I guess I’m talking about Leo and Terry and Robert and Don as if they are friends rather than bosses. That’s because they are … Ok, friends AND bosses. Even family. See, I first went to work for Dallas Voice in June 1988. I have come and gone a couple of times since then; the last time I returned was in June 2014. I feel pretty confident I am going to stick around here until I retire — you know, when I’m about 80.
I could go on and on about the colleagues — family — I worked with here over the years. There’s Leo, of course, and David Taffet, who started back in the late 1980s or early 1990s (can’t remember for sure) as a freelance travel writer and is now our senior staff writer. And I could talk about all those we’ve lost through the years.
I could, but I won’t.
Instead, as I said, I want to look back at where we’ve been and ahead to where we’re going. In case you didn’t know this, you can find most of the Dallas Voice newspapers ever published online in the University of North Texas in Denton’s digital archives. I went back today and looked through the first issue ever published: Volume 1, No. 1, published on Friday, May 11, 1984. It was interesting to see how much the headlines of that issue mirrored our headlines today.
The top headline on page one of that first issue said, “Dallas Gay Community Pulls Together for Election.” Check page 12 in this issue — Volume 39, Issue 1 — and you will see a story on primary runoffs, early voting for which starts on Monday, and results from local city and school elections. That story in 1984 talked about how the gay community could “flex its muscle” in elections by uniting behind one council candidate. This week’s election round-up talks about the openly LGBTQ candidates running for office at every level of government, including Ileana Garza-Rojas, the first openly LGBTQ person elected to the Carrollton/Farmers Branch school board.
Sit down sometime and start looking through those old copies of Dallas Voice stored in the UNT archives, and you’ll get a trip through the last 38 years of the LGBTQ community’s history — the battles we fought, the ones we won and the ones where we came up short. You’ll see the highs and lows, the joys and the heartbreaks.
Go back to the 1980s and 1990s, when AIDS was wreaking havoc on our community, with people dying day by day, and we were locked in a desperate, determined fight to overcome not only HIV/AIDS but the government and the society that turned their backs on us and let us die.
Read about the horrific hate crimes that left so many LGBTQ people dead or broken and about judges like Jack Hampton, who gave a convicted killer a lighter sentence because his victims were only gay men.
You can relive the exhilaration of groundbreaking court cases that overturned sodomy laws, legalized same-sex marriages, prohibited anti-LGBTQ discrimination in the workplace.
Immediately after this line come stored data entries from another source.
(** A [BigUint] is a non-negative integer. *)
Class BigUintCrate := {
  to_bytes_be : Z -> list byte;
  to_bytes_le : Z -> list byte;
  from_bytes_be : list byte -> Z;
  u64_try_from : Z -> Result u64 string;
  nat_debug : Z -> string;
  nat_display : Z -> string;
}.
Class BigUintLaws `{BigUintCrate} := {
  to_bytes_be_value n : 0 <= n -> is_bytes (to_bytes_be n) /\ be_value (to_bytes_be n) = n;
  (** the minimal number of bytes, and one byte for zero *)
  to_bytes_be_length n k :
    0 <= n -> (1 <= k)%nat -> (length (to_bytes_be n) <= k)%nat <-> n < 256 ^ Z.of_nat k;
  to_bytes_le_rev n : 0 <= n -> to_bytes_le n = rev (to_bytes_be n);
  from_bytes_be_value bs : is_bytes bs -> from_bytes_be bs = be_value bs;
  u64_try_from_Ok n z : 0 <= n -> u64_try_from n = Ok z <-> z = n /\ n < 2 ^ 64;
}.

(** [ethnum::u256]. *)
Definition is_u256 (z : Z) : bool := (0 <=? z) && (z <? 2 ^ 256).
Definition U256 : Type := { z : Z | is_u256 z = true }.
#[export] Instance U256_eq_dec : EqDecision U256.
Proof. intros x y. apply (decide_rel (=)). Defined.
Lemma U256_eq (x y : U256) : `x = `y -> x = y.
Proof. apply eq_sig_hprop. intros z H1 H2. apply proof_irrel. Qed.
Lemma is_u256_spec z : is_u256 z = true <-> 0 <= z < 2 ^ 256.
Proof. unfold is_u256. rewrite andb_true_iff, Z.leb_le, Z.ltb_lt. done. Qed.
(** [ethnum::u256::from], from an unsigned integer of at most 128 bits. *)
Definition U256_from (z : Z) (H : is_u256 z = true) : U256 := exist _ z H.

Class EthnumCrate := {
  u256_from_be_bytes : Bytes 32 -> U256;
  u256_to_be_bytes : U256 -> Bytes 32;
}.
Class EthnumLaws `{EthnumCrate} := {
  u256_from_be_bytes_value bs : proj1_sig (u256_from_be_bytes bs) = be_value (proj1_sig bs);
  u256_to_be_bytes_value z : be_value (proj1_sig (u256_to_be_bytes z)) = proj1_sig z;
}.

(** ** Crate [ic_ethereum_types]: [Address::new] and [into_bytes] *)
Record Address := Address_new { Address_into_bytes : Bytes 20 }.
#[export] Instance Address_eq_dec : EqDecision Address.
Proof. solve_decision. Defined.

(** ** Crate [serde_json] *)

(** Reading and writing a type as JSON; the error of reading is shown as a string. *)
Class SerdeJson (T : Type) := {
  from_slice : list byte -> Result T string;
  to_vec : T -> list byte;
}.
Class SerdeJsonLaws (T : Type) `{SerdeJson T} := from_to_vec (t : T) : from_slice (to_vec t) = Ok t.
Lemma be_value_bound bs :
  is_bytes bs -> 0 <= be_value bs < 256 ^ Z.of_nat (length bs).
Proof.
  induction bs as [|b bs IH] using rev_ind; intros Hb.
  - change (be_value []) with 0. simpl. lia.
  - apply Forall_app in Hb as [Hb Hx]. specialize (IH Hb). rewrite Forall_singleton in Hx.
    unfold in_range in Hx. change (2 ^ 8) with 256 in Hx.
    rewrite be_value_snoc, length_app. cbn [length].
    rewrite Nat.add_1_r, Nat2Z.inj_succ, Z.pow_succ_r by lia. lia.
Qed.

Lemma be_value_u256 (bs : Bytes 32) : is_u256 (be_value (`bs)) = true.
Proof.
  destruct bs as [bs H]. simpl. apply bytes_ok_spec in H as [Hl Hb].
  apply is_u256_spec. pose proof (be_value_bound bs Hb) as Hv. rewrite Hl in Hv.
  exact Hv.
Qed.

Module Concrete.

#[export] Instance lowercase : Lowercase := to_ascii_lowercase.
#[export] Instance lowercase_laws : LowercaseLaws.
Proof.
  split; [done|]. intros s. unfold to_lowercase, lowercase.
  induction s as [|c s IH]; [done|]. unfold string_forall in *. simpl. rewrite IH.
  rewrite andb_true_r. unfold ascii_lowercase_char. destruct (is_ascii_uppercase c) eqn:E.
  - unfold is_ascii_uppercase in *. apply andb_true_iff in E as [E1 E2].
    apply N.leb_le in E1, E2. rewrite Ascii.N_ascii_embedding by lia.
    apply negb_true_iff, andb_false_iff. right. apply N.leb_gt. lia.
  - by rewrite E.
Qed.

#[export] Instance regex_crate : RegexCrate := {
  Regex := string;
  regex_Error := string;
  regex_Error_to_string := id;
  regex_Error_debug := quoted;
  regex_compile p := if String.eqb p "" then Err "empty pattern" else Ok p;
  regex_replace_all r s to := replace s r to;
}.

(** The host of an [https] URL: what follows the scheme, up to the first slash. *)
Fixpoint until_slash (s : string) : string :=
  match s with
  | EmptyString => EmptyString
  | String c s => if Ascii.eqb c "/"%char then EmptyString else String c (until_slash s)
  end.
Definition https_host (s : string) : option string :=
  if starts_with "https://" s
  then Some (until_slash (String.substring 8 (String.length s - 8) s))
  else None.

#[export] Instance url_crate : UrlCrate := {
  Url := string;
  url_parse := https_host;
  url_host h := Some (Host.Domain h);
  url_host_str h := Some h;
}.

#[export] Instance timed_sized_map {K : Type} `{EqDecision K} : TimedSizedMapApi K unit := {
  TimedSizedMap := list (K * Timestamp);
  TimedSizedVec := list Timestamp;
  tsm_new _ _ := [];
  tsm_insert_evict now k _ m := m ++ [(k, now)];
  tsm_evict_expired _ _ m := m;
  tsm_get m k :=
    match map snd (List.filter (fun e => bool_decide (e.1 = k)) m) with [] => None | ts => Some ts end;
  tsv_len ts := Z.of_nat (length ts);
  tsm_sort_keys_by m keys f :=
    let get k :=
      match map snd (List.filter (fun e => bool_decide (e.1 = k)) m) with
      | [] => None | ts => Some ts end in
    sort_by (fun a b => f (get a) ?= f (get b)) keys;
}.
#[export] Instance timed_sized_map_laws {K : Type} `{EqDecision K} : TimedSizedMapLaws K unit.
Proof. split; by intros. Qed.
Celebrate again the breakthroughs in treatment for HIV/AIDS, celebrate the pioneers who refused to back down and insisted on taking their rightful place, whether that was in elected office, in a job or in a family.
We’ve been through so much in the last 38 years. We’ve survived so much.
And yet, we have so far left to go.
Today our transgender brothers and sisters are being targeted from all sides. At least 12 transgender or gender-queer people have been murdered this year in the U.S. And our own government is targeting trans people, too — especially our trans youth.
In February, Gov. Greg Abbott ordered investigations into parents and health care professionals providing gender-affirming care to trans youth, claiming such care is “child abuse.”
And just last week, someone leaked a draft of a possible Supreme Court ruling that would overturn Roe v. Wade. Overturning Roe sees this country take one step closer to overturning marriage equality and workplace nondiscrimination protections.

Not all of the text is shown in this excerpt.